There are so many sleeping arrangements to choose from when you have kids. No one sleeping plan is going to work for everyone, and it might take some trial and error to find what works best for you and your family. Opening up your bed to your infant, or even older child, will undoubtedly be an adjustment for you, but it will also be one for your partner. So how does bed-sharing affect your partner?
First, it's important to clarify what bed-sharing is. As explained on the Kids Health website, bed-sharing is bringing an infant or child into the family bed . Advocates of this sleeping arrangement claim it aids in breastfeeding, gets a mother's sleep schedule in sync with the baby's sleep patterns, and helps with mother-baby bonding. Bed-sharing is highly controversial right now because of the perceived deaths that possibly occur when families or caregivers practice it in an unsafe manner. Examples of unsafe bed sharing environments include: caregiver using drugs are alcohol, pillows or blankets near the baby, or a caregiver sharing a sleeping space with an infant on a couch, as explained on the same site. The American Association of Pediatrics advised against bed sharing, and cites the controversial sleeping arrangement as a risk factor for Sudden Infant Death Syndrome (SIDS) in infants. The same site noted that room sharing, however, can reduce the risk of SIDS by 50 percent.

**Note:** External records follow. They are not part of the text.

(** * tanstack-ai: the unified AI contract, the OpenAI adapter and the facade

    A shallow embedding of
      - [packages/ai/src/types.ts]        (the unified data model),
      - [packages/ai-openai/src/openai-adapter.ts] (the OpenAI adapter),
      - [packages/ai/src/ai.ts]           (the [AI] facade),
      - [examples/cli/src/utils.ts]       (the helpers of the example),
    and of the behaviour that the Anthropic adapter's test file pins down
    for message translation and structured output.

    Conventions of the embedding.
      - An optional field [f?: T] is an [option T]; [None] is [undefined].
      - A provider value typed [T | null] is an [option T]; [None] is [null].
      - Token counts and lengths are integers ([Z]); sampling parameters
        and embedding coordinates are rationals ([Q]).
      - A [Promise] that resolves is [Returned]; one that rejects is [Threw].
      - An [AsyncIterable] is represented by the finite list of the items
        it yields when it is consumed to the end; the request of a
        streaming operation leaves when its first item is asked for, and a
        provider stream is the finite list of its events (a stream that
        breaks off midway is not represented).
      - Every call of the provider SDK is recorded in a log of outbound
        requests that is threaded through the adapter's operations. *)

From Stdlib Require Import String Ascii List ZArith QArith Bool Lia.
From Stdlib Require Import DecimalString.
Import ListNotations.
Close Scope Q_scope.
Open Scope list_scope.
Open Scope string_scope.

Set Implicit Arguments.

(* ================================================================== *)
(** * JavaScript idioms used by the sources *)

Module JS.

(** Truthiness of a string: only the empty string is falsy. *)
Definition truthy (s : string) : bool :=
  match s with
  | EmptyString => false
  | String _ _ => true
  end.

(** [s || d] on strings. *)
Definition or_default (s d : string) : string :=
  if truthy s then s else d.

(** [s || d] where [s] may also be [null] or [undefined]. *)
Definition opt_or_default (s : option string) (d : string) : string :=
  match s with
  | Some v => or_default v d
  | None => d
  end.

(** Truthiness of an optional string: [null], [undefined] and the empty
    string are falsy. *)
Definition opt_truthy (s : option string) : bool :=
  match s with
  | Some v => truthy v
  | None => false
  end.

(** Truthiness of an integer-valued number. *)
Definition truthy_number (z : Z) : bool := negb (Z.eqb z 0).

(** [n || 0] on an integer-valued number. *)
Definition number_or_zero (z : Z) : Z := if truthy_number z then z else 0%Z.

(** [Number.isSafeInteger(n)]: an integer that a double holds exactly,
    together with its neighbours. *)
Definition safe_integer (z : Z) : bool :=
  (Z.abs z <=? 9007199254740991)%Z.

(** [`${n}`] for an integer-valued number.  JavaScript prints the
    shortest digits that read back as the same double, and an exponent
    from 1e21 on; for a safe integer these are all its digits, which is
    what is printed here. *)
Definition number_to_string (z : Z) : string :=
  NilZero.string_of_int (Z.to_int z).

(** [xs.join(sep)]. *)
Definition join (sep : string) (xs : list string) : string :=
  String.concat sep xs.

(** Concatenation of a list of strings. *)
Definition concat_all (xs : list string) : string :=
  fold_right String.append "" xs.

End JS.

(* ================================================================== *)
(** * The unified data model ([types.ts]) *)

(** [role: "system" | "user" | "assistant"]. *)
Inductive Role : Type :=
| system
| user
| assistant.

(** The string a role is written as. *)
Definition role_name (r : Role) : string :=
  match r with
  | system => "system"
  | user => "user"
  | assistant => "assistant"
  end.

Module Message.
Record t : Type := mk
  { role : Role;
    content : string;
    name : option string }.
End Message.

Module Usage.
Record t : Type := mk
  { promptTokens : Z;
    completionTokens : Z;
    totalTokens : Z }.
End Usage.

Module ChatCompletionOptions.
Record t : Type := mk
  { model : string;
    messages : list Message.t;
    temperature : option Q;
    maxTokens : option Z;
    topP : option Q;
    frequencyPenalty : option Q;
    presencePenalty : option Q;
    stopSequences : option (list string);
    stream : option bool;
    metadata : option (list (string * string)) }.
(* ===================================================================== *)
(** ** Facts about cells and sequences                                    *)
(* ===================================================================== *)

Lemma cell_eqb_eq (a b : cell) : cell_eqb a b = true <-> a = b.
Proof.
  destruct a as [x|s], b as [y|t]; simpl.
  - rewrite Z.eqb_eq. split; congruence.
  - split; discriminate.
  - split; discriminate.
  - rewrite String.eqb_eq. split; congruence.
Qed.

Lemma cell_eqb_refl (a : cell) : cell_eqb a a = true.
Proof. now apply cell_eqb_eq. Qed.

Lemma insert_sorted_perm (x : cell) (l : list cell) :
  Permutation (x :: l) (insert_sorted x l).
Proof.
  induction l as [|y ys IH]; simpl.
  - reflexivity.
  - destruct (cell_leb x y).
    + reflexivity.
    + rewrite perm_swap. now apply perm_skip.
Qed.

Lemma sorted_perm (l : list cell) : Permutation l (sorted l).
Proof.
  induction l as [|x xs IH]; simpl.
  - reflexivity.
  - etransitivity; [apply perm_skip, IH | apply insert_sorted_perm].
Qed.

Lemma sorted_length (l : list cell) : length (sorted l) = length l.
Proof. symmetry. apply Permutation_length, sorted_perm. Qed.

Lemma In_sorted (x : cell) (l : list cell) : In x (sorted l) <-> In x l.
Proof.
  split; apply Permutation_in;
    [symmetry|]; apply sorted_perm.
Qed.

Lemma In_unique (x : cell) (l : list cell) : In x (unique l) <-> In x l.
Proof.
  induction l as [|y ys IH]; simpl; [tauto|].
  setoid_rewrite filter_In. rewrite IH.
  destruct (cell_eqb y x) eqn:E.
  - apply cell_eqb_eq in E. subst. simpl. intuition congruence.
  - simpl. intuition.
Qed.

Lemma NoDup_unique (l : list cell) : List.NoDup (unique l).
Proof.
  induction l as [|y ys IH]; simpl; constructor.
  - rewrite filter_In, cell_eqb_refl. simpl. intros [_ H]. discriminate.
  - now apply List.NoDup_filter.
Qed.

Lemma unique_nil_inv (l : list cell) : unique l = [] -> l = [].
Proof. destruct l; simpl; [reflexivity | discriminate]. Qed.

Lemma existsb_cell_eqb (v : cell) (l : list cell) :
  existsb (cell_eqb v) l = true <-> In v l.
Proof.
  rewrite existsb_exists. split.
  - intros (x & Hin & E). apply cell_eqb_eq in E. now subst.
  - intros Hin. exists v. split; [assumption | apply cell_eqb_refl].
Qed.

(** A part of an unmixed sequence is unmixed. *)
Lemma mixed_incl (l l' : list cell) :
  incl l l' -> mixed l' = false -> mixed l = false.
Proof.
  unfold mixed. intros Hin H.
  apply andb_false_iff in H. apply andb_false_iff.
  destruct H as [H|H]; [left|right];
    (destruct (existsb _ l) eqn:E; [|reflexivity]);
    apply existsb_exists in E; destruct E as (x & Hx & Px);
    rewrite <- H; symmetry; apply existsb_exists; exists x; auto.
Qed.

Whether you room share or bed-share, you and your partner's sleep will probably be impacted in many of the same ways. The only real difference will be how your body responds to bed sharing versus the way your partner's body handles it. For starters, you can both expect to have more disturbed sleep more often. According to Baby Center, sleep expert James McKenna claimed that in laboratory studies, on average babies who bed share may "arouse" briefly more often than babies who sleep alone in another room. (It's worth noting, however, that the studies also showed that once awake, the babies who shared a bed fell back asleep faster than solitary sleeping babies.) How light or heavy your partner sleeps will determine how much these sleep disturbances will impact them.
For example, I'm an incredibly light sleeper and find it difficult to go back to sleep when I get woken up. My new mom years were painful for that reason alone. It would sometimes take me two hours to fall back asleep even after my babies drank their bottles and drifted off back to sleep. My husband, on the other hand, barely heard a thing. He hardly ever woke up when the baby was crying in our room. He only woke up when I nudged him to take a turn, and then I would jealously watch as he went right back to sleep after feeding the baby. In the end, room sharing did not work for us because my mood and daily functions started to be severely impacted by lack of sleep.
When you're navigating different sleeping arrangements within your family, trying them out is the only way if you'll know for sure what works best. The biggest thing to keep in mind is that no matter how you bed-share, co-sleep, breastsleep, whatever the name of your slumber plan is, doing it safely is the key to a good night's sleep for everyone involved.